14)What are the chances that the IPCC (purely accidentally) correctly identified the point of balance as being at the average level of TSI observed from 1975 to 1998? To be frank, zero. To assert that it remained at zero for the whole period of 23 years or so is laughable. Everything in nature is in constant change. In my opinion it was above the point of balance for the whole 23 years subject only to a variation in the distance above the point of balance that varied only with the peaks d troughs of solar cycles 21, 22 and 23.

15)The IPCC has fired off with catastrophic predictions (or is it projections?) whilst having no idea of the net warming or cooling effect of the level of TSI actually being received by the Earth during the relevant period. If it had any idea of the actual net solar contribution it could not have said that the solar effect was insignificant without first having established the point of balance at the then existing level of TSI . They clearly did not, and could not, do so because it is beyond the current capabilities of science.

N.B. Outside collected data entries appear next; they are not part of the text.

(** * CLOCK-Pro cache (dgryski/go-clockpro): model and verified properties

    Shallow embedding of [clockpro.go] (the [container/list] version):
    the metadata list, the key index, the three clock hands with their
    parallel integer indices, and the eviction procedures [evict],
    [hand_cold], [hand_hot], [hand_test].

    Modelling conventions.
    - A Go pointer is [option]: [None] is [nil]; calling a method on, or
      reading a field through, a nil pointer is the result [Panic].
    - A [*list.Element] is a record holding its identity [eid] (a fresh
      number per allocation) and its [Value], the address of the
      [metaEntry] it carries.  An element belongs to the list exactly when
      it occurs in [meta]; an element that [Remove] took out of the list
      answers [nil] to [Next] and [Prev], as in [container/list].
    - The [metaEntry] objects live in [heap], indexed by address, so that
      an entry shared by a removed element and its re-inserted successor is
      one object, as in the source.
    - Go's [int] is modelled by [Z]: every quantity stays between [-1] and
      the list length plus one, far from the 64-bit limits.
    - Recursion among the hands and the [for] loops is bounded by a fuel
      argument; [OutOfFuel] means the bound was reached, and a call that
      yields [OutOfFuel] for every fuel does not return in the source.
    - The calls of [TRACE] and [VerifyIdxs] inside the operations do
      nothing when [DEBUG] is false, which is its value in the source, and
      are left out of the operations.  [VerifyIdxs] and [Dump] are modelled
      on their own, with [DEBUG] as a parameter.
    - The earlier [container/ring] version of the cache is modelled in the
      module [Ring], with the ring elements in a store indexed by address
      and the methods of [container/ring] written out on that store. *)

From Stdlib Require Import ZArith Lia Ascii.
From stdpp Require Import base option list gmap strings functions.

Local Open Scope Z_scope.

(** ** Results of fallible computations *)

Inductive result (A : Type) : Type :=
  | Ok (a : A)
  | Panic
  | OutOfFuel.
Arguments Ok {A} a.
Arguments Panic {A}.
Arguments OutOfFuel {A}.

Global Instance result_ret : MRet result := λ A a, Ok a.
Global Instance result_bind : MBind result := λ A B f m,
  match m with
  | Ok a => f a
  | Panic => Panic
  | OutOfFuel => OutOfFuel
  end.

(** Dereferencing a possibly nil pointer. *)
Definition deref {A : Type} (p : option A) : result A :=
  match p with
  | Some a => Ok a
  | None => Panic
  end.

(** ** Page types *)

Inductive pageType : Type := ptTest | ptCold | ptHot.

Global Instance pageType_eq_dec : EqDecision pageType.
Proof. solve_decision. Defined.

(** The integer of a page type: [ptTest], [ptCold], [ptHot] are declared
    with [iota]. *)
Definition pageType_code (t : pageType) : Z :=
  match t with
  | ptTest => 0
  | ptCold => 1
  | ptHot => 2
  end.

(** [String], on the integer that a [pageType] is in the source. *)
Definition pageType_String (p : Z) : string :=
  if decide (p = pageType_code ptTest) then "Test"
  else if decide (p = pageType_code ptCold) then "Cold"
  else if decide (p = pageType_code ptHot) then "Hot"
  else "unknown".
(** * big_query: a shallow embedding of the configuration resolver, the table
    descriptors and the BigQuery wrapper, with the properties of their
    specification.

    The Python sources embedded here are
      - src/config/config.py   ([cfg_item], class [Config]),
      - src/table.py           (class [Table], configuration only),
      - src/bigquery/table.py  (class [Table] with overrides and caching),
      - src/bigquery.py        (class [BigQuery]).

    Python objects live in a heap of attribute dictionaries, so that the
    singleton slot, the cached attributes and the attributes injected by
    [attr_columns] alias exactly as in the interpreter.  Effects are threaded
    through a state-and-exception monad over a [world].

    The remote service, the client library and pandas are not part of the
    repository.  What the service answers to a request, what the library
    answers to a constructor call and what [pd.to_datetime] makes of a column
    are parameters: each may return or raise. *)

From Stdlib Require Import ZArith Ascii String List Lia.
From stdpp Require Import base option gmap strings list.

Open Scope string_scope.

(** ** Values and exceptions *)

(** What [json.load] produces, which is also everything the descriptors store
    in their attributes.  JSON [null] is Python's [None].  Numbers are kept as
    integers: no property below looks inside a number. *)
#[local] Unset Elimination Schemes.
Inductive pyval : Type :=
| PNone
| PBool (b : bool)
| PInt (n : Z)
| PStr (s : string)
| PList (items : list pyval)
| PDict (entries : list (string * pyval)).
#[local] Set Elimination Schemes.

(** The exceptions that can travel through this code.  [PlainException] is
    the bare [Exception] raised by [Config.__init__]; [NotFound] is
    [google.cloud.exceptions.NotFound]; [RemoteError] stands for every other
    failure of the remote service (authentication, permission, quota, write
    guard ...). *)
Inductive exn : Type :=
| KeyError (key : pyval)
| IndexError
| TypeError
| AttributeError (attr : string)
| ValueError
| PlainException (msg : string)
| OSError
| JSONDecodeError
| NotFound
| RemoteError (code : Z).

Definition is_NotFound (e : exn) : bool :=
  match e with NotFound => true | _ => false end.

(** [x is None] *)
Definition is_None (v : pyval) : bool :=
  match v with PNone => true | _ => false end.

(** [v == s] for a string literal [s]: only an equal [str] compares equal. *)
Definition py_eq_str (v : pyval) (s : string) : bool :=
  match v with PStr s' => String.eqb s' s | _ => false end.

(** Lookup in a dictionary produced by [json.load]. *)
Fixpoint dict_get (k : string) (d : list (string * pyval)) : option pyval :=
  match d with
  | [] => None
  | (k', v) :: d' => if String.eqb k' k then Some v else dict_get k d'
  end.

(** [seq[i]] for a sequence of length [n]: the position a (possibly
    negative) index denotes, if it is in range. *)
Definition py_index (n : nat) (i : Z) : option nat :=
  if (0 <=? i)%Z then
    if (i <? Z.of_nat n)%Z then Some (Z.to_nat i) else None
  else
    if (- Z.of_nat n <=? i)%Z then Some (Z.to_nat (Z.of_nat n + i)) else None.

(** The one-character strings of a string: what indexing and iterating a
    [str] yield. *)
Fixpoint chars (s : string) : list pyval :=
  match s with
  | EmptyString => []
  | String c s' => PStr (String c EmptyString) :: chars s'
  end.

Definition seq_get (l : list pyval) (i : Z) : exn + pyval :=
  match py_index (length l) i with
  | Some n =>
      match nth_error l n with
      | Some v => inr v
      | None => inl IndexError
      end
  | None => inl IndexError
  end.

(** [container[key]].  Dictionaries from JSON have string keys only, so any
    other hashable key is missing and an unhashable one is a [TypeError];
    lists and strings take integer indices ([bool] is an [int]); the other
    values are not subscriptable. *)
Definition subscript (container key : pyval) : exn + pyval :=
  match container with
  | PDict d =>
      match key with
      | PStr k =>
          match dict_get k d with
          | Some v => inr v
          | None => inl (KeyError key)
          end
      | PList _ | PDict _ => inl TypeError
      | _ => inl (KeyError key)
      end
  | PList l =>
      match key with
      | PInt i => seq_get l i
      | PBool b => seq_get l (if b then 1 else 0)%Z
      | _ => inl TypeError
      end
  | PStr s =>
      match key with
      | PInt i => seq_get (chars s) i
      | PBool b => seq_get (chars s) (if b then 1 else 0)%Z
      | _ => inl TypeError
      end
  | _ => inl TypeError
  end.

(** [for x in v]: the elements a [for] loop visits, or the [TypeError] of a
    value that is not iterable. *)
Definition py_iter (v : pyval) : exn + list pyval :=
  match v with
  | PList l => inr l
  | PDict d => inr (map (fun kv => PStr (fst kv)) d)
  | PStr s => inr (chars s)
  | _ => inl TypeError
  end.

(** ** Tabular data (pandas) *)

(** A cell of a column: text, an integer, a timestamp (nanoseconds since the
    epoch), the missing timestamp, or a missing value. *)
Inductive cell : Type :=
| CStr (s : string)
| CInt (n : Z)
| CTimestamp (ns : Z)
| CNaT
| CMissing.

Definition series : Type := list cell.

(** A [DataFrame]: its labelled columns, in order. *)
Definition DataFrame : Type := list (string * series).
Lemma key_persists (s : CredentialStore.t) rnd32 rnd32' (f : fs) :
  let f1 := snd (CredentialStore.getOrCreateEncryptionKey s rnd32 f) in
  f1 (CredentialStore.keyPath s) = Some (keyInUse s rnd32 f)
  /\ CredentialStore.getOrCreateEncryptionKey s rnd32' f1 = (keyInUse s rnd32 f, f1).
Proof.
  unfold keyInUse, CredentialStore.getOrCreateEncryptionKey.
  destruct (f (CredentialStore.keyPath s)) as [k|] eqn:E; cbn [fst snd].
  - rewrite E. auto.
  - rewrite writeFileSync_same. auto.
Qed.

(** What a save leaves on file, and that it loads back. *)
Lemma file_save_then_load email (c : Credentials) rnd32 rnd16 rnd32' (f : fs) :
  let s := newStore email in
  let key := keyInUse s rnd32 f in
  String.length rnd32 = 32%nat ->
  String.length rnd16 = 16%nat ->
  (forall k, f (CredentialStore.keyPath s) = Some k -> String.length k = 32%nat) ->
  aes_decrypt_raw key rnd16
    (aes_encrypt_raw key rnd16 (MongoCredentialStore.credentialsJson c))
  = Some (MongoCredentialStore.credentialsJson c) ->
  JSON_parse_credentials (MongoCredentialStore.credentialsJson c) = Some c ->
  exists f2,
    CredentialStore.saveCredentials aes_encrypt_raw s c rnd32 rnd16 f = (Ok tt, f2)
    /\ f2 (CredentialStore.keyPath s) = Some key
    /\ CredentialStore.loadCredentials aes_decrypt_raw JSON_parse_credentials s rnd32' f2
       = (Some c, f2)
    /\ CredentialStore.hasCredentials s f2 = true.
Proof.
  intros s key H32 H16 Hkey Hdec Hparse.
  assert (Hlen : String.length key = 32%nat).
  { unfold key, keyInUse, CredentialStore.getOrCreateEncryptionKey.
    destruct (f (CredentialStore.keyPath s)) as [k|] eqn:E; cbn [fst]; auto. }
  destruct (key_persists s rnd32 rnd32' f) as [Hk1 Hk2]. fold key in Hk1, Hk2.
  set (f1 := snd (CredentialStore.getOrCreateEncryptionKey s rnd32 f)) in *.
  set (text := Encoding.hex rnd16 ++ ":"
               ++ Encoding.hex (aes_encrypt_raw key rnd16
                                  (MongoCredentialStore.credentialsJson c))).
  set (f2 := SearchCache.writeFileSync (CredentialStore.credentialsPath s) text f1).
  assert (Hacc : CredentialStore.cipher_accepts key rnd16 = true).
  { unfold CredentialStore.cipher_accepts. now rewrite Hlen, H16. }
  exists f2. split; [|split; [|split]].
  - unfold CredentialStore.saveCredentials, CredentialStore.encrypt.
    fold s.
    assert (E : CredentialStore.getOrCreateEncryptionKey s rnd32 f = (key, f1)).
    { unfold key, keyInUse, f1.
      destruct (CredentialStore.getOrCreateEncryptionKey s rnd32 f); reflexivity. }
    rewrite E, Hacc. reflexivity.
  - unfold f2. rewrite writeFileSync_other; [exact Hk1|].
    intros E. symmetry in E. revert E. apply store_paths_differ.
  - assert (Hk2' : CredentialStore.getOrCreateEncryptionKey s rnd32' f2 = (key, f2)).
    { unfold CredentialStore.getOrCreateEncryptionKey.
      assert (Hf2 : f2 (CredentialStore.keyPath s) = Some key).
      { unfold f2. rewrite writeFileSync_other; [exact Hk1|].
        intros E. symmetry in E. revert E. apply store_paths_differ. }
      now rewrite Hf2. }
    unfold CredentialStore.loadCredentials, CredentialStore.decrypt.
    assert (Hread : f2 (CredentialStore.credentialsPath s) = Some text)
      by (unfold f2; apply writeFileSync_same).
    rewrite Hread, Hk2'.
    assert (Hsplit : JsString.split ":" text
                     = [Encoding.hex rnd16;
                        Encoding.hex (aes_encrypt_raw key rnd16
                                        (MongoCredentialStore.credentialsJson c))]).
    { unfold text. change (":" ++ ?x) with (String ":" x).
      rewrite split_at by apply hex_no_colon.
      rewrite split_without by apply hex_no_colon. reflexivity. }
    rewrite Hsplit. cbn [List.nth List.nth_error].
    rewrite !unhex_hex, Hacc, Hdec, Hparse. reflexivity.
  - unfold CredentialStore.hasCredentials, f2. now rewrite writeFileSync_same.
Qed.

End FileCredentials.

(** X22.  The file-based store.  Credentials saved for a user load back
    unchanged, and the load writes no file: given random values of the
    lengths asked for, a key file, if one exists, of 32 bytes, a cipher
    that decrypts what it encrypted and a [JSON.parse] that reads back
    what [JSON.stringify] wrote.  The key found on file is the one used;
    a key is drawn and written only when there is none, and it is then
    the one every later call finds. *)
Theorem file_credentials_round_trip :
  forall (sha256 : string -> string) (homedir : string)
         (enc : string -> string -> string -> string)
         (dec : string -> string -> string -> option string)
         (parse : string -> option Credentials)
         (email : string) (c : Credentials) (rnd32 rnd16 rnd32' : string)
         (f : SearchCache.fs),
    let s := CredentialStore.new sha256 homedir email in
    let key := keyInUse s rnd32 f in
    String.length rnd32 = 32%nat ->
    String.length rnd16 = 16%nat ->
    (forall k, f (CredentialStore.keyPath s) = Some k -> String.length k = 32%nat) ->
    dec key rnd16 (enc key rnd16 (MongoCredentialStore.credentialsJson c))
    = Some (MongoCredentialStore.credentialsJson c) ->
    parse (MongoCredentialStore.credentialsJson c) = Some c ->
    let out := CredentialStore.saveCredentials enc s c rnd32 rnd16 f in
    fst out = Ok tt
    /\ (forall k, f (CredentialStore.keyPath s) = Some k -> key = k)
    /\ snd out (CredentialStore.keyPath s) = Some key
    /\ CredentialStore.loadCredentials dec parse s rnd32' (snd out) = (Some c, snd out)
    /\ CredentialStore.hasCredentials s (snd out) = true.
Proof.
  intros sha256 homedir enc dec parse email c rnd32 rnd16 rnd32' f s key
         H32 H16 Hkey Hdec Hparse out.
  destruct (file_save_then_load sha256 homedir enc dec parse email c rnd32 rnd16 rnd32' f
              H32 H16 Hkey Hdec Hparse) as (f2 & Hsave & Hk & Hload & Hhas).
  fold s in Hsave, Hk, Hload, Hhas. unfold out. rewrite Hsave. cbn [fst snd].
  split; [reflexivity|]. split; [|auto].
  intros k E. unfold key, keyInUse, CredentialStore.getOrCreateEncryptionKey.
  now rewrite E.
Qed.
Lemma registry_first_wins_witness :
  [PinholeCameraModel; RadialCameraModel; RenamedCameraModel]
  = [PinholeCameraModel] ++ RadialCameraModel :: [RenamedCameraModel]
  /\ CameraModelNameToId
       [PinholeCameraModel; RadialCameraModel; RenamedCameraModel] (-1)
       "RADIAL" = 2.
Proof.
  split; [reflexivity|].
  apply (proj1 (registry_first_wins
                  [PinholeCameraModel; RadialCameraModel; RenamedCameraModel]
                  (-1) [PinholeCameraModel] RadialCameraModel
                  [RenamedCameraModel] eq_refl)).
  intros c' ->%list_elem_of_singleton. discriminate.
Defined.

Lemma sentinel_iff_unregistered_witness :
  unregistered example_cases (-1)
  /\ (CameraModelNameToId example_cases (-1) "FISHEYE" = -1
      <-> unregistered_name example_cases "FISHEYE")
  /\ unregistered_name example_cases "INVALID_CAMERA_MODEL"
  /\ (CameraModelIdToName example_cases 2 = "INVALID_CAMERA_MODEL"%string
      <-> unregistered example_cases 2).
Proof.
  assert (Hid : unregistered example_cases (-1)) by no_case.
  assert (Hname : unregistered_name example_cases "INVALID_CAMERA_MODEL")
    by no_name.
  split; [exact Hid|].
  split; [exact (proj1 (sentinel_iff_unregistered example_cases (-1))
                   Hid "FISHEYE"%string)|].
  split; [exact Hname|].
  exact (proj2 (sentinel_iff_unregistered example_cases (-1)) Hname 2).
Defined.

Lemma sentinel_round_trip_witness :
  unregistered example_cases (-1)
  /\ unregistered_name example_cases "FISHEYE"
  /\ CameraModelIdToName example_cases
       (CameraModelNameToId example_cases (-1) "FISHEYE")
     = "INVALID_CAMERA_MODEL"%string
  /\ unregistered_name example_cases "INVALID_CAMERA_MODEL"
  /\ unregistered example_cases 7
  /\ CameraModelNameToId example_cases (-1)
       (CameraModelIdToName example_cases 7) = -1.
Proof.
  assert (Hid : unregistered example_cases (-1)) by no_case.
  assert (Hfish : unregistered_name example_cases "FISHEYE") by no_name.
  assert (Hname : unregistered_name example_cases "INVALID_CAMERA_MODEL")
    by no_name.
  assert (H7 : unregistered example_cases 7) by no_case.
  split; [exact Hid|]. split; [exact Hfish|].
  split; [exact (proj1 (sentinel_round_trip example_cases (-1))
                   Hid "FISHEYE"%string Hfish)|].
  split; [exact Hname|]. split; [exact H7|].
  exact (proj2 (sentinel_round_trip example_cases (-1)) Hname 7 H7).
Defined.

Lemma dispatch_by_name_witness :
  NoDup (model_id <$> example_cases)
  /\ NoDup (model_name <$> example_cases)
  /\ RadialCameraModel ∈ example_cases
  /\ CameraModelParamsInfo example_cases Throws
       (CameraModelNameToId example_cases (-1) "RADIAL")
     = Normal "fx, fy, cx, cy, k"%string
  /\ CameraModelExtraParamsIdxs example_cases Throws
       (CameraModelNameToId example_cases (-1) "RADIAL")
     = Normal [4%N].
Proof.
  assert (Hids : NoDup (model_id <$> example_cases))
    by (apply (bool_decide_unpack _); vm_compute; exact I).
  assert (Hnames : NoDup (model_name <$> example_cases))
    by (apply (bool_decide_unpack _); vm_compute; exact I).
  assert (Hin : RadialCameraModel ∈ example_cases) by (right; left).
  split; [exact Hids|]. split; [exact Hnames|]. split; [exact Hin|].
  destruct (dispatch_by_name example_cases Throws (-1) RadialCameraModel
              [] 0%N 0%N 0%float 0%float 0%float Hids Hnames Hin)
    as (Hinfo & _ & _ & Hextra & _).
  split; [exact Hinfo | exact Hextra].
Defined.

Lemma NameToId_guards_dispatch_witness :
  CameraModelNameToId example_cases (-1) "RADIAL" <> -1
  /\ exists c,
       c ∈ example_cases
       /\ CameraModelParamsInfo example_cases Throws
            (CameraModelNameToId example_cases (-1) "RADIAL")
          = Normal (params_info c)
       /\ forall params,
            CameraModelVerifyParams example_cases Throws
              (CameraModelNameToId example_cases (-1) "RADIAL") params
            <> Thrown.
Proof.
  assert (Hne : CameraModelNameToId example_cases (-1) "RADIAL" <> -1)
    by (vm_compute; discriminate).
  split; [exact Hne|].
  destruct (NameToId_guards_dispatch example_cases Throws (-1) "RADIAL" Hne)
    as (c & Hc & _ & Hinfo & _ & _ & _ & Hverify & _).
  exists c. split; [exact Hc|]. split; [exact Hinfo | exact Hverify].
Defined.

Lemma unregistered_uniform_witness :
  unregistered example_cases 7
  /\ CameraModelVerifyParams example_cases FallsOut 7 [1; 2]%float
     = Normal false
  /\ CameraModelVerifyParams example_cases Throws 7 [1; 2]%float = Thrown.
Proof.
  assert (Hun : unregistered example_cases 7) by no_case.
  split; [exact Hun|]. split.
  - destruct (unregistered_uniform example_cases FallsOut 7 1000%float
                1920%N 1080%N [] [1; 2]%float [] 1920%N 1080%N
                0%float 0%float 0%float Hun)
      as [(_ & _ & _ & _ & _ & Hv & _)|(Hi & _)];
      [exact Hv | discriminate Hi].
  - destruct (unregistered_uniform example_cases Throws 7 1000%float
                1920%N 1080%N [] [1; 2]%float [] 1920%N 1080%N
                0%float 0%float 0%float Hun)
      as [(Hi & _)|(_ & _ & _ & _ & _ & Hv & _)];
      [discriminate Hi | exact Hv].
Defined.

Lemma CameraModelInitializeParams_keeps_size_witness :
  switch_case example_cases 2 = Some RadialCameraModel
  /\ valid_num_params RadialCameraModel = true
  /\ fst (CameraModelInitializeParams example_cases Throws
            2 1000%float 1920 1080 [1; 2; 3; 4; 5; 6; 7]%float) <> Thrown
  /\ CameraModelVerifyParams example_cases Throws 2
       (snd (CameraModelInitializeParams example_cases Throws
               2 1000%float 1920 1080 [1; 2; 3; 4; 5; 6; 7]%float))
     = Normal true
  /\ switch_case [NegativeCameraModel] 8 = Some NegativeCameraModel
  /\ CameraModelInitializeParams [NegativeCameraModel] FallsOut
       8 1000%float 1920 1080 [1; 2]%float = (Thrown, [1; 2]%float).
Proof.
  split; [reflexivity|]. split; [reflexivity|].
  destruct (proj1 (CameraModelInitializeParams_keeps_size example_cases
                     Throws 2 RadialCameraModel 1000%float 1920%N 1080%N
                     [1; 2; 3; 4; 5; 6; 7]%float eq_refl) eq_refl)
    as [Hnt Hv].
  split; [exact Hnt|]. split; [apply Hv; reflexivity|].
  split; [reflexivity|].
  apply (proj2 (CameraModelInitializeParams_keeps_size [NegativeCameraModel]
                  FallsOut 8 NegativeCameraModel 1000%float 1920%N 1080%N
                  [1; 2]%float eq_refl)).
  simpl. lia.
Defined.

Lemma CameraModelInitializeParams_keeps_unwritten_witness :
  switch_case [GappedCameraModel] 5 = Some GappedCameraModel
  /\ well_formed GappedCameraModel = true
  /\ written GappedCameraModel 3 = false
  /\ snd (CameraModelInitializeParams [GappedCameraModel] FallsOut
            5 1000%float 1920 1080 [9; 9; 9; 7; 9]%float) !! 3%nat
     = Some 7%float
  /\ snd (CameraModelInitializeParams [GappedCameraModel] FallsOut
            5 1000%float 1920 1080 [9]%float) !! 3%nat
     = Some 0%float.
Proof.
  split; [reflexivity|]. split; [reflexivity|]. split; [reflexivity|].
  split.
  - exact (CameraModelInitializeParams_keeps_unwritten [GappedCameraModel]
             FallsOut 5 GappedCameraModel 1000%float 1920%N 1080%N
             [9; 9; 9; 7; 9]%float 3%N eq_refl eq_refl eq_refl eq_refl).
  - exact (CameraModelInitializeParams_keeps_unwritten [GappedCameraModel]
             FallsOut 5 GappedCameraModel 1000%float 1920%N 1080%N
             [9]%float 3%N eq_refl eq_refl eq_refl eq_refl).
Defined.

Lemma CameraModelInitializeParams_idempotent_witness :
  switch_case [GappedCameraModel] 5 = Some GappedCameraModel
  /\ well_formed GappedCameraModel = true
  /\ CameraModelInitializeParams [GappedCameraModel] FallsOut
       5 1000%float 1920 1080
       (snd (CameraModelInitializeParams [GappedCameraModel] FallsOut
               5 1000%float 1920 1080 [9; 9; 9; 7; 9]%float))
     = (Normal tt, [1000; 960; 540; 7]%float).
Proof.
  split; [reflexivity|]. split; [reflexivity|].
  rewrite (CameraModelInitializeParams_idempotent [GappedCameraModel]
             FallsOut 5 GappedCameraModel 1000%float 1920%N 1080%N
             [9; 9; 9; 7; 9]%float eq_refl eq_refl).
  vm_compute. reflexivity.
Defined.

Lemma CameraModelInitializeParams_forgets_witness :
  switch_case example_cases 2 = Some RadialCameraModel
  /\ well_formed RadialCameraModel = true
  /\ covered RadialCameraModel = true
  /\ CameraModelInitializeParams example_cases FallsOut
       2 1000%float 1920 1080 [9; 9; 9; 9; 9; 9]%float
     = CameraModelInitializeParams example_cases FallsOut
         2 1000%float 1920 1080 [].
Proof.
  split; [reflexivity|]. split; [reflexivity|]. split; [reflexivity|].
  exact (CameraModelInitializeParams_forgets example_cases FallsOut
           2 RadialCameraModel 1000%float 1920%N 1080%N
           [9; 9; 9; 9; 9; 9]%float [] eq_refl eq_refl eq_refl).
Defined.

Lemma IdToName_guards_dispatch_witness :
  CameraModelIdToName example_cases 2 <> "INVALID_CAMERA_MODEL"%string
  /\ exists c,
       model_name c = "RADIAL"%string
       /\ CameraModelParamsInfo example_cases Throws 2
          = Normal (params_info c)
       /\ valid_num_params c = true
       /\ forall f w h params,
            fst (CameraModelInitializeParams example_cases Throws
                   2 f w h params) <> Thrown.
Proof.
  assert (Hne : CameraModelIdToName example_cases 2
                <> "INVALID_CAMERA_MODEL"%string)
    by (vm_compute; discriminate).
  split; [exact Hne|].
  destruct (IdToName_guards_dispatch example_cases Throws 2 Hne)
    as (c & Hc & Hid & Hname & Hinfo & _ & _ & _ & Hinit & _).
  assert (Hv : valid_num_params c = true).
  { apply elem_of_cons in Hc as [->|Hc]; [discriminate Hid|].
    apply elem_of_cons in Hc as [->|Hc]; [reflexivity|].
    by apply elem_of_nil in Hc. }
  exists c. split; [exact Hname|]. split; [exact Hinfo|].
  split; [exact Hv | exact (Hinit Hv)].
Defined.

16)Instead they just said, in effect, “no obvious changes for a while so we can safely ignore solar influence” They also ignored the oceans, evaporation, condensation, clouds, precipitation and convection and other potentially substantial influences as admitted in this quote from the IPCC itself

Technical summary of the Fourth Assessment Report, TS.1 Introduction, page 21, quote, “There is still an incomplete physical understanding of many components of the climate system and their role in climate change. Key uncertainties include aspects of the roles played by clouds, the cryosphere, the oceans, land use and couplings between climate and biogeochemical cycles”

Now one doesn’t need a PhD. or to trawl through thousands of pages of thousands of peer reviewed papers to raise this issue. How can one arrive at a level of certainty exceeding 90% about any aspect of the Earth’s climate whilst attributing a value of zero to all the main (and obvious) factors namely the sun, the oceans, evaporation and condensation, clouds and atmospheric convection. Indeed I would have thought that in view of the importance of such omissions the level of certainty would be zero (or even negative if that were possible). Astoundingly all the main influences on average global temperatures have been completely ignored in favour of one single tiny factor namely any enhancement of greenhouse effect from anthropogenic CO2. Then they go on to list a string of positive feedbacks leading to alleged disaster whilst ignoring a whole string of negative feedbacks that could render their scenario impossible. My previous articles mention those negative feedbacks in more detail.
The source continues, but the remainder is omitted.